#### The task:
Every line of the listing that contains the word "pose" is to be copied out.

#### Data:
════════
(** The first inode of the walk. *)
Lemma namex_start path s x inum : up p s -> pt_proc s !! p = Some pr -> calm None x -> starts x path inum -> two_free (fun j => i_ref (ic x j)) ->
  exists ip s' x', (match path with
     | c :: _ => if c =? SLASH then iget Ptable.ROOTDEV ROOTINO s x
                 else let? (q, s) := curproc s in let? pr := getp q s in idup (cwd pr) s x
     | [] => let? (q, s) := curproc s in let? pr := getp q s in idup (cwd pr) s x
     end) = Ok (ip, s', x') /\ called p s s' /\ calm None x' /\ keeps x x' /\ slot_of ip /\ caches x' ip 1 inum /\ refs_at (fun j => i_ref (ic x j)) (Some ip) x'.
Proof.
  intros U Hp Hc Hst (f & g & Hf & Hg & Hne & Rf & Rg).
  assert (slot_of (cwd pr) -> caches x (cwd pr) 1 inum -> exists ip s' x', (let? (q, s) := curproc s in let? pr := getp q s in idup (cwd pr) s x) = Ok (ip, s', x') /\
    called p s s' /\ calm None x' /\ keeps x x' /\ slot_of ip /\ caches x' ip 1 inum /\ refs_at (fun j => i_ref (ic x j)) (Some ip) x') as Hcwd.
  { intros Hi Hca. destruct (up_cpu _ _ U) as (c & Ho). destruct (curproc_outside c p s Ho) as (m & -> & Ho1). cbn [res_bind]. pose proof (called_mach p c s m U Ho1) as C1.
    rewrite (getp_lookup p _ pr) by exact Hp. cbn [res_bind]. destruct (idup_calm (set_mach m s) x (cwd pr) inum (called_up _ _ _ C1) Hc Hi Hca) as (s' & x' & E & C2 & H).
    exists (cwd pr), s', x'. split; [done|]. split; [by eapply called_trans|]. by destruct H as (? & ? & ? & ?). }
  destruct path as [|c path]; [by apply Hcwd; apply Hst|]. cbn [starts] in Hst. destruct (c =? SLASH); [|by apply Hcwd; apply Hst]. subst inum.
  destruct (iget_calm p ROOTINO s x None U Hc) as (i & s' & x' & E & C & Hc' & K & Hi & Hca & Hr & _); [by exists f|]. exists i, s', x'. split; [exact E|]. split_and!; try done.
  intros j Hj. rewrite Hr. repeat case_bool_decide; try done; congruence.
Qed.

Lemma namex_ok path parent name s x inum : up p s -> pt_proc s !! p = Some pr -> calm None x -> tree x D -> D inum -> starts x path inum -> two_free (fun j => i_ref (ic x j)) ->
  Forall (fun c : Z => c <> 0) path -> length name = DIRSIZ ->
  exists r nm s' x', namex dr resume rounds lock_at path parent name s x = Ok (r, nm, s', x') /\ called p s s' /\ calm None x' /\ keeps x x' /\
    walked parent x (elems path) inum (fun j => i_ref (ic x j)) r nm x'.
Proof.
  intros U Hp Hc Ht HD Hst Hfree H0 Hl. unfold namex. destruct (namex_start path s x inum U Hp Hc Hst Hfree) as (ip & s1 & x1 & -> & C1 & Hc1 & K1 & Hi & Hca & Hr1). cbn [res_bind].
  pose proof (calm_holds _ _ _ _ Hc Hc1) as Hh1.
  destruct (namex_loop_ok parent _ Hfree (S (length path)) path name ip inum s1 x1) as (r & nm & s' & x' & -> & C & Hc' & K & Hw); try done; [lia|by eapply called_up|by eapply called_self|by eapply tree_keeps|].
  exists r, nm, s', x'. split; [done|]. split; [by eapply called_trans|]. split; [done|]. split; [by etrans|]. unfold walked in *. by rewrite (resolve_keeps _ _ _ K1 Hh1) in Hw.
Qed.

(** C7: [namex] resolves a path.  In a file system at rest, whose inodes of [D] are on
    the disk and whose directories lead from [D] to [D], it finds the inode
    that the elements of the path lead to from the root, or from the directory
    of the process, or null where an element is missing or not in a directory;
    for [nameiparent] it finds the directory of the last element, whose name it
    leaves in [name].  Nothing on the disk changes, every lock is free again, and
    only the inode returned has one more reference. *)
Theorem namex_spec path parent name s x inum : up p s -> pt_proc s !! p = Some pr -> calm None x -> tree x D -> D inum -> starts x path inum ->
  two_free (fun j => i_ref (ic x j)) -> Forall (fun c : Z => c <> 0) path -> length name = DIRSIZ ->
  exists r nm s' x', namex dr resume rounds lock_at path parent name s x = Ok (r, nm, s', x') /\ called p s s' /\ calm None x' /\ keeps x x' /\
    match resolve parent x (elems path) inum with
    | Some i => exists q, r = Some q /\ slot_of q /\ caches x' q 1 i /\ refs_at (fun j => i_ref (ic x j)) (Some q) x' /\
        (parent = true -> exists e, last (elems path) = Some e /\ buf_str nm = take DIRSIZ e)
    | None => r = None /\ refs_at (fun j => i_ref (ic x j)) None x'
    end.
Proof. apply namex_ok. Qed.
End Walk.
End Calm.

(** * The example *)

(** The disk of the example: a root directory with one file, [init]. *)
Definition demo_dirent (inum : Z) (name : list Z) : list Z := enc 2 inum ++ name ++ repeat 0 (14 - length name).
Definition demo_dnode (type size a : Z) : list Z :=
  flat_map (enc 2) [type; 0; 0; 1] ++ enc 4 size ++ enc 4 a ++ repeat 0 48.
════════
#### Solution to this problem:
  { intros Hi Hca. destruct (up_cpu _ _ U) as (c & Ho). destruct (curproc_outside c p s Ho) as (m & -> & Ho1). cbn [res_bind]. pose proof (called_mach p c s m U Ho1) as C1.
  pose proof (calm_holds _ _ _ _ Hc Hc1) as Hh1.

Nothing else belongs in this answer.